Drawing on the words of the men who were there–SEALs, Rangers, medics, combat air controllers, and pilots–this harrowing true account, the first book of its kind to chronicle the battle for Takur Ghar, captures in dramatic detail a seventeen-hour pitched battle fought at the highest elevation Americans have ever waged war. At once an hour-by-hour, bullet-by-bullet chronicle of a landmark battle and a sobering look at the capabilities and limitations of America’s high-tech army, Roberts Ridge is the unforgettable story of a few dozen warriors who faced a single fate: to live or die for their comrades in the face of near-impossible odds.
PUBLISHERS WEEKLY
On March 2, 2002, U.S. intelligence launched Operation Anaconda; having noted a concentration of al-Qaeda and Taliban forces in the Shah-i-Kot Valley, they dispatched MAKO-30, a seven-man navy SEAL reconnaissance team, attempted a helicopter landing on Takur Ghar, the highest overlooking peak.

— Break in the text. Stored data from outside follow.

Lemma cleanup_twice (fs : gmap path node) :
  outcome (remove_legacy_theory_pages fs) = inr () →
  outcome (remove_legacy_theory_pages (store (remove_legacy_theory_pages fs))) = inr ()
  ∧ store (remove_legacy_theory_pages (store (remove_legacy_theory_pages fs)))
    = store (remove_legacy_theory_pages fs)
  ∧ Forall (λ e, mutating e = false)
      (trace (remove_legacy_theory_pages (store (remove_legacy_theory_pages fs)))).
Proof.
  intros Ho. set (fs' := store (remove_legacy_theory_pages fs)).
  destruct (fs !! THEORY) as [d|] eqn:Hd.
  - assert (Hgone := cleanup_ok_inv fs (mk_is_Some _ _ Hd) Ho).
    assert (Hd' : fs' !! THEORY = Some d).
    { destruct (cleanup_frame fs THEORY) as [H|(name & c & Heq & _)].
      - unfold fs'. by rewrite H.
      - apply (f_equal length) in Heq. by cbn in Heq. }
    rewrite (remove_legacy_theory_pages_run fs'), Hd'.
    rewrite (stale_entries_nil fs' Hgone). cbn. repeat split; by repeat constructor.
  - assert (Hfs : fs' = fs).
    { unfold fs'. by rewrite remove_legacy_theory_pages_run, Hd. }
    rewrite Hfs, remove_legacy_theory_pages_run, Hd. cbn.
    repeat split; by repeat constructor.
Qed.

(** ** When the build ends normally *)

Lemma write_all_lookup_other (ws : list (path * string)) (fs : gmap path node) (q : path) :
  q ∉ ws.*1 → write_all ws fs !! q = fs !! q.
Proof.
  revert fs. induction ws as [|[p d] ws IH]; intros fs Hq; [done|].
  rewrite write_all_cons, IH; cbn [fst snd].
  - apply lookup_insert_ne. intros ->. apply Hq. by left.
  - intros H. apply Hq. by right.
Qed.

Lemma write_all_lookup_in (ws : list (path * string)) (fs : gmap path node) (q : path) :
  q ∈ ws.*1 → ∃ data, write_all ws fs !! q = Some (File data).
Proof.
  induction ws as [|[p d] ws IH] using rev_ind; intros Hq.
  { by apply elem_of_nil in Hq. }
  rewrite write_all_app. cbn.
  destruct (decide (p = q)) as [->|Hne].
  - exists d. apply lookup_insert_eq.
  - rewrite lookup_insert_ne by done. apply IH.
    rewrite fmap_app in Hq. apply elem_of_app in Hq as [Hq|Hq]; [done|].
    apply list_elem_of_singleton in Hq. cbn in Hq. congruence.
Qed.

Lemma write_all_not_dir (ws : list (path * string)) (fs : gmap path node) (q : path) :
  fs !! q ≠ Some Dir → write_all ws fs !! q ≠ Some Dir.
Proof.
  intros Hq. destruct (decide (q ∈ ws.*1)) as [Hin|Hout].
  - destruct (write_all_lookup_in ws fs q Hin) as [d ->]. done.
  - by rewrite write_all_lookup_other.
Qed.

Lemma lookup_node_insert_ne (fs : gmap path node) (p q : path) (v : node) :
  p ≠ q → lookup_node (<[p := v]> fs) q = lookup_node fs q.
Proof. intros Hne. destruct q; [done|]. by apply lookup_insert_ne. Qed.

Lemma write_text_entry_ok (dir : path) (name data : string) (fs : gmap path node) :
  lookup_node fs dir = Some Dir → fs !! (dir ++ [name]) ≠ Some Dir →
  write_text (dir ++ [name]) data fs
  = Result (inr ()) (<[dir ++ [name] := File data]> fs) [WriteText (dir ++ [name]) data].
Proof.
  intros Hdir Hp. rewrite write_text_run, parent_snoc, Hdir, lookup_node_snoc.
  by destruct (fs !! (dir ++ [name])) as [[]|].
Qed.

Lemma for_each_write_succeeds (dir : path) (pages : list Page) (fs : gmap path node) :
  slugs_plain pages = true →
  lookup_node fs dir = Some Dir →
  (∀ p, p ∈ pages → fs !! page_path dir p ≠ Some Dir) →
  outcome (for_each pages (λ p, write_text (page_path dir p) (render_page p)) fs) = inr ().
Proof.
  intros Hplain. revert fs. induction pages as [|p pages IH]; intros fs Hdir Hfree; [done|].
  cbn in Hplain. apply andb_true_iff in Hplain as [Hp Hplain].
  rewrite for_each_cons, (page_path_plain dir p Hp).
  rewrite write_text_entry_ok;
    [|done|rewrite <- (page_path_plain dir p Hp); apply Hfree; by left].
  cbn [outcome store]. apply IH; [done|..].
  - rewrite lookup_node_insert_ne; [done|].
    intros H. apply (f_equal length) in H. rewrite length_app in H. cbn in H. lia.
  - intros p' Hp'. destruct (decide (dir ++ [slug p +:+ ".html"] = page_path dir p')) as [<-|Hne].
    + by rewrite lookup_insert_eq.
    + rewrite lookup_insert_ne by done. apply Hfree. by right.
Qed.

Lemma bind_outcome {A B} (m : io A) (f : A → io B) (fs : gmap path node) (a : A) :
  outcome (m fs) = inr a →
  outcome ((m ≫= f) fs) = outcome (f a (store (m fs))).
Proof. intros H. by rewrite bind_run, H. Qed.

Lemma site_writes_paths (tp wp : list Page) (q : path) :
  slugs_plain tp = true → slugs_plain wp = true →
  q ∈ (site_writes tp wp).*1 →
  ∃ name, q = THEORY ++ [name] ∨ q = WIKI ++ [name].
Proof.
  intros Htp Hwp. unfold site_writes.
  rewrite fmap_cons, fmap_app, fmap_cons, elem_of_cons, elem_of_app, elem_of_cons.
  rewrite <- !list_fmap_compose.
  intros [->|[(p & -> & Hp)%list_elem_of_fmap|[->|(p & -> & Hp)%list_elem_of_fmap]]].
  - exists "index.html". by left.
  - exists (slug p +:+ ".html"). left.
    apply (page_path_plain THEORY p), (slugs_plain_elem tp); done.
  - exists "index.html". by right.
  - exists (slug p +:+ ".html"). right.
    apply (page_path_plain WIKI p), (slugs_plain_elem wp); done.
Qed.

Lemma with_directories_entry (fs : gmap path node) (q : path) :
  (3 ≤ length q)%nat → with_directories fs !! q = fs !! q.
Proof.
  intros Hlen. unfold with_directories.
  destruct (mkdir_frame WIKI (store (mkdir THEORY fs)) q) as [->|(_ & _ & H & _)].
  - destruct (mkdir_frame THEORY fs q) as [->|(_ & _ & H & _)]; [done|].
    apply prefix_length in H. cbn in H. lia.
  - apply prefix_length in H. cbn in H. lia.
Qed.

Tasked with calling in air strikes, MAKO-30 found its landing zone to be a well-concealed al-Qaeda camp; the team's Chinook helicopter was driven off by withering ground fire. When SEAL Neil Roberts fell out of the chopper, the others insisted on going back for him. With the team pinned down by enemy fire and facing annihilation, commanders dispatched a quick reaction force of army Rangers to rescue them. Thus began a harrowing 17-hour drama every bit as perilous and courageous as the Rangers' ill-fated Battle of Mogadishu, Somalia; novelist (Deadlock) and journalist (The Black Box) MacPherson eloquently captures this gripping tale, based on interviews with many of the survivors and access to the army's after-action report. And while the battle "played no part in the success of Anaconda," and was in fact a distraction for decision makers, the army after-action report cites the troops' "conspicuous bravery" and "countless acts of heroism" all of which MacPherson captures with aplomb.